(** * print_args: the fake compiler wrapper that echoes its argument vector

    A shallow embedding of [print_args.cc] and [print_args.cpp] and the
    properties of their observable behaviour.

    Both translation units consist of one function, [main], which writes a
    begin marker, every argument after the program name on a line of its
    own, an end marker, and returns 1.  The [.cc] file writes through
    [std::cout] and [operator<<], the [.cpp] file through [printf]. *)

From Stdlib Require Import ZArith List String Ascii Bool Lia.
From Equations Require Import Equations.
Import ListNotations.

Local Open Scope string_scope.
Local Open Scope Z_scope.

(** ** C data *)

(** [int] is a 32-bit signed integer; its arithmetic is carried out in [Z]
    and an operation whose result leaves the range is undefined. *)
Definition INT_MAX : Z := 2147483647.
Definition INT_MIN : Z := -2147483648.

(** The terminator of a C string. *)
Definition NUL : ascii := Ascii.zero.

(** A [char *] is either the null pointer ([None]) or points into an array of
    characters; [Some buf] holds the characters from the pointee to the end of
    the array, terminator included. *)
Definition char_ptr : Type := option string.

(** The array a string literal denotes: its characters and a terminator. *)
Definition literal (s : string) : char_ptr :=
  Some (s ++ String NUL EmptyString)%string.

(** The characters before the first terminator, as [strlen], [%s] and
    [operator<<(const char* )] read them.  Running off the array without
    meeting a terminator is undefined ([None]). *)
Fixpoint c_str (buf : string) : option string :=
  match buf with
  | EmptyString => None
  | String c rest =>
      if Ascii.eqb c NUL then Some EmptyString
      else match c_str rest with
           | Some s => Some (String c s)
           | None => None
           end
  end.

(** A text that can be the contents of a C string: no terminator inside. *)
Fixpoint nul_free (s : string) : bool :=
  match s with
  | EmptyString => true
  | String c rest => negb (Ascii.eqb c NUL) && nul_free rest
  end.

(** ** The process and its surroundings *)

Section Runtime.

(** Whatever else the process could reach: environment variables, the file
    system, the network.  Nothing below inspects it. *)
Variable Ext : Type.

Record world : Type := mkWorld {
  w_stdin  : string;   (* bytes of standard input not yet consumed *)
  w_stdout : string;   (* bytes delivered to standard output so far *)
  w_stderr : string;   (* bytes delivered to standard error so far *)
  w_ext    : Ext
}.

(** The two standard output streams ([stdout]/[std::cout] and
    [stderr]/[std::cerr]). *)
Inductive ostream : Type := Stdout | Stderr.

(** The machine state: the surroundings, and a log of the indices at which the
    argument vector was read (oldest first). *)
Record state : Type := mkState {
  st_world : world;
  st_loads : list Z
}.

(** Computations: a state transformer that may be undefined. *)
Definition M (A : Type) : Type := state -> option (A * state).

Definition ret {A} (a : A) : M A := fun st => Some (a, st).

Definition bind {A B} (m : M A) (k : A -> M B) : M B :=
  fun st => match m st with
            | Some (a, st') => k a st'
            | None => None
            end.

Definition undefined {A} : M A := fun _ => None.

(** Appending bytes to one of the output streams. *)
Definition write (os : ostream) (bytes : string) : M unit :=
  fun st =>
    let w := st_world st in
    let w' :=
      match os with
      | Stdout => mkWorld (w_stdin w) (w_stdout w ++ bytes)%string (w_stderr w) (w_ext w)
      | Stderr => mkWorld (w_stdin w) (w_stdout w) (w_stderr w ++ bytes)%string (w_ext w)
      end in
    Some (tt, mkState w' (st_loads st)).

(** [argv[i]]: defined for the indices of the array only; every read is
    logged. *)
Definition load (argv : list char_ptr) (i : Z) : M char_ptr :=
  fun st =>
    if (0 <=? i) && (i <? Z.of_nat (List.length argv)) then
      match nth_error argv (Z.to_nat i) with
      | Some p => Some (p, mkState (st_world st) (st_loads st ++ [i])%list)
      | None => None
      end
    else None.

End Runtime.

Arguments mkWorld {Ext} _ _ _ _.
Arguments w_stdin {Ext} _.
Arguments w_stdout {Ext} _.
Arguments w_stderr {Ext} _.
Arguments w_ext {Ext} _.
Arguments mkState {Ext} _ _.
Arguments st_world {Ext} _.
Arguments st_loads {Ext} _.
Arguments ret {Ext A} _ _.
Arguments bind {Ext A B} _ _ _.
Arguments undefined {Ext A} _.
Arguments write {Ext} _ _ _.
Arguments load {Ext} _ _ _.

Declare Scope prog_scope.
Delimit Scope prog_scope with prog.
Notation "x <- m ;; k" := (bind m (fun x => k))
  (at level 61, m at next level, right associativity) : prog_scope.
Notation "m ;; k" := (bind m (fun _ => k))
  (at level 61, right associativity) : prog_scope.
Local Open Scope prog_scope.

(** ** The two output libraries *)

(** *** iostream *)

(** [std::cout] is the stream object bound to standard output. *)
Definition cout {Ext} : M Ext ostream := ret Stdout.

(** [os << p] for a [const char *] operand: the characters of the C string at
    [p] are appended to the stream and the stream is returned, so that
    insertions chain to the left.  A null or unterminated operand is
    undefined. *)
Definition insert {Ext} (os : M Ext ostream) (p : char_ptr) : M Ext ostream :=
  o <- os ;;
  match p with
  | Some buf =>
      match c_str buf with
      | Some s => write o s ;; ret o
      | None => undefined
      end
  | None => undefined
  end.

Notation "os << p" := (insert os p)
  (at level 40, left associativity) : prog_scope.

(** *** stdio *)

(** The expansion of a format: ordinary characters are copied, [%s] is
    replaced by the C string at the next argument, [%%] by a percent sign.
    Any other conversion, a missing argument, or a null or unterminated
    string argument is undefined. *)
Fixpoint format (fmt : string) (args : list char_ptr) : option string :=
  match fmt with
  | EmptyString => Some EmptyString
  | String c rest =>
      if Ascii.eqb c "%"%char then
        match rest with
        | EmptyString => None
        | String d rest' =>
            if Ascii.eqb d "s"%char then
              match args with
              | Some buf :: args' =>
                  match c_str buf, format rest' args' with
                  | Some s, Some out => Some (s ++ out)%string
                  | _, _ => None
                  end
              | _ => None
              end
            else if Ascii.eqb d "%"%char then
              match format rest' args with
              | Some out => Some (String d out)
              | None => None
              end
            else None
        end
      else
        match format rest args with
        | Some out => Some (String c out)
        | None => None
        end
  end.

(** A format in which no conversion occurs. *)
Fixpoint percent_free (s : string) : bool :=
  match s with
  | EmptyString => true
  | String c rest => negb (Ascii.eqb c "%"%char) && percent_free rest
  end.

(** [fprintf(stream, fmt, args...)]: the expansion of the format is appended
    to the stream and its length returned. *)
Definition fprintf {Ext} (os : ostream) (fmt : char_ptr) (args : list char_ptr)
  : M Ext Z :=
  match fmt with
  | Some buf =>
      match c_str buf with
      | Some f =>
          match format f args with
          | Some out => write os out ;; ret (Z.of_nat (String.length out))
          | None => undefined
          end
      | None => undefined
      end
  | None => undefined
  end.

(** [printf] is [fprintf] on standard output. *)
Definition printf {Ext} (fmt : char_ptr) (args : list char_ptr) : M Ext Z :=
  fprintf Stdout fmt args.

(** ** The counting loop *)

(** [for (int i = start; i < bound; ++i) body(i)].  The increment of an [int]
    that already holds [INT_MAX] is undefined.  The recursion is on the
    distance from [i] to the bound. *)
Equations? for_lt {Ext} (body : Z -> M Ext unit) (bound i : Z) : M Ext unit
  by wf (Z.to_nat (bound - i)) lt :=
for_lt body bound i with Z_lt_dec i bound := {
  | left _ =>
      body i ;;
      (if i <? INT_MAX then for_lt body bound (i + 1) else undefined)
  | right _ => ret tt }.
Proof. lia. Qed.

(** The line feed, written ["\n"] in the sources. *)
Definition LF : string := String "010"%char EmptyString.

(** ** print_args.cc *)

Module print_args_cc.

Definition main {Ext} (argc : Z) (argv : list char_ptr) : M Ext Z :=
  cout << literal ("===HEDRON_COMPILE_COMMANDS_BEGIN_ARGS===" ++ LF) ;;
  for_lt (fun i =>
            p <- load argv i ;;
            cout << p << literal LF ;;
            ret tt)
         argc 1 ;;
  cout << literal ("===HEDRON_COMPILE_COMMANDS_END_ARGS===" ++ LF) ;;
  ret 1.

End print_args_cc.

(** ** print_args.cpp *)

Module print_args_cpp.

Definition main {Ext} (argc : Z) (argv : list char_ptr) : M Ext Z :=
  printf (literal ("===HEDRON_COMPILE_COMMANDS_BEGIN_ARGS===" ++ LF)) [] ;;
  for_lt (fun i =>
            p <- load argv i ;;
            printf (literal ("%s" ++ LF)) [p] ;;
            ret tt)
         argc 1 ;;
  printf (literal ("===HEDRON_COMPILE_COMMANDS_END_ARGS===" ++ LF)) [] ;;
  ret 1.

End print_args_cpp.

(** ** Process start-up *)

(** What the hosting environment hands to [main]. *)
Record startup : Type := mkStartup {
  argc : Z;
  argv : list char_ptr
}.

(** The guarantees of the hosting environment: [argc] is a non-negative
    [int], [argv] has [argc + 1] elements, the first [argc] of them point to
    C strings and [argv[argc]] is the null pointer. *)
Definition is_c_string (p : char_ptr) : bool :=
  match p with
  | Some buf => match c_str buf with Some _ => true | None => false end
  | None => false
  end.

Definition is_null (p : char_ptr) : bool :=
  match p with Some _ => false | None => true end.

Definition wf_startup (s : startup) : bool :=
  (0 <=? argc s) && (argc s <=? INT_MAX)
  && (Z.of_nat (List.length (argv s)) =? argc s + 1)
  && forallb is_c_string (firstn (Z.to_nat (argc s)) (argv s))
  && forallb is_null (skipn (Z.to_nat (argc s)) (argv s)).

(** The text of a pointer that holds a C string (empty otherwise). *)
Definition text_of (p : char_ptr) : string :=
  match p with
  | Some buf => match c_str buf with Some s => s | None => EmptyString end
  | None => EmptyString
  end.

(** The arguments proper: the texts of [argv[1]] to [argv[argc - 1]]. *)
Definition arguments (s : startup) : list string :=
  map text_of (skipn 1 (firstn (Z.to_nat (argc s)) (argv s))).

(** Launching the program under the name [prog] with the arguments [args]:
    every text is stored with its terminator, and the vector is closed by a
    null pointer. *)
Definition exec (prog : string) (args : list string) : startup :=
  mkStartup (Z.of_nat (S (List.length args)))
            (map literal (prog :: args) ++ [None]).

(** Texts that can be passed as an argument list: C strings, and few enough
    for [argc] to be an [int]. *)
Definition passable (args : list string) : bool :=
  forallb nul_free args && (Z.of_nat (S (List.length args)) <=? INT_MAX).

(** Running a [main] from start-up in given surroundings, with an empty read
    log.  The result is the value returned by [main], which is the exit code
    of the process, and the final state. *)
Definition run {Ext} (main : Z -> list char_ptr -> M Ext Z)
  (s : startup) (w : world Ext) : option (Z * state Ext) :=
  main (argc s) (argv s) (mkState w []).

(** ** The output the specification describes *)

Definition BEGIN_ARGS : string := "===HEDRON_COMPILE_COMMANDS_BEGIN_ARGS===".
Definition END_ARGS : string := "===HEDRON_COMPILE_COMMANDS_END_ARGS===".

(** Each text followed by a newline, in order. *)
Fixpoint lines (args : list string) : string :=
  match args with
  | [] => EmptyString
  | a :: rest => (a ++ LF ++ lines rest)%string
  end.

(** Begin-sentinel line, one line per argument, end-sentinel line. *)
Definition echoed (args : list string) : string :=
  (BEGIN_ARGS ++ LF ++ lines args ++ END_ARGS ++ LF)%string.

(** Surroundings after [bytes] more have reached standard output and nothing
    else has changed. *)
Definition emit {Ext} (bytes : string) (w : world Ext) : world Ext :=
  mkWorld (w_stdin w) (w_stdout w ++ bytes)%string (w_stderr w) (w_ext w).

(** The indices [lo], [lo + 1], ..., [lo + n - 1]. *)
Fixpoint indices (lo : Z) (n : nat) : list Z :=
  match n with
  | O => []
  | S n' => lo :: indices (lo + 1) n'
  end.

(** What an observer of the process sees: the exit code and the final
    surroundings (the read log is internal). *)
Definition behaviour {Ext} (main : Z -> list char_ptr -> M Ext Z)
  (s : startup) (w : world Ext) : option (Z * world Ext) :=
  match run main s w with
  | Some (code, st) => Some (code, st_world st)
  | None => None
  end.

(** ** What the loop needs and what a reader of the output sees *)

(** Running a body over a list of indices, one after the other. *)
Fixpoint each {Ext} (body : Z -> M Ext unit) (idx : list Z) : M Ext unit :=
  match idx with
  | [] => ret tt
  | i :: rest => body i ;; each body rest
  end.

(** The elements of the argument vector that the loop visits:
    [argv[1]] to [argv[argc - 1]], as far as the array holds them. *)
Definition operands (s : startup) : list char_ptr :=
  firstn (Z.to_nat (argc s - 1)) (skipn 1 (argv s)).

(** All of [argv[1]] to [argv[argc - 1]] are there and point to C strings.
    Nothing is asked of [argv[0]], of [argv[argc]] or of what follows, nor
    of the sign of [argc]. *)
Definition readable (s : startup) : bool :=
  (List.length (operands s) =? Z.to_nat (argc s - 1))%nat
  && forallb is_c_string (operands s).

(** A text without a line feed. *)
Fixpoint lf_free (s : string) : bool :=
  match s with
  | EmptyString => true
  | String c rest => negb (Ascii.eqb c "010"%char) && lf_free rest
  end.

════════

Across the entries, state how many lines contain "Record", giving the number only.

**EXPECTED OUTPUT:** 3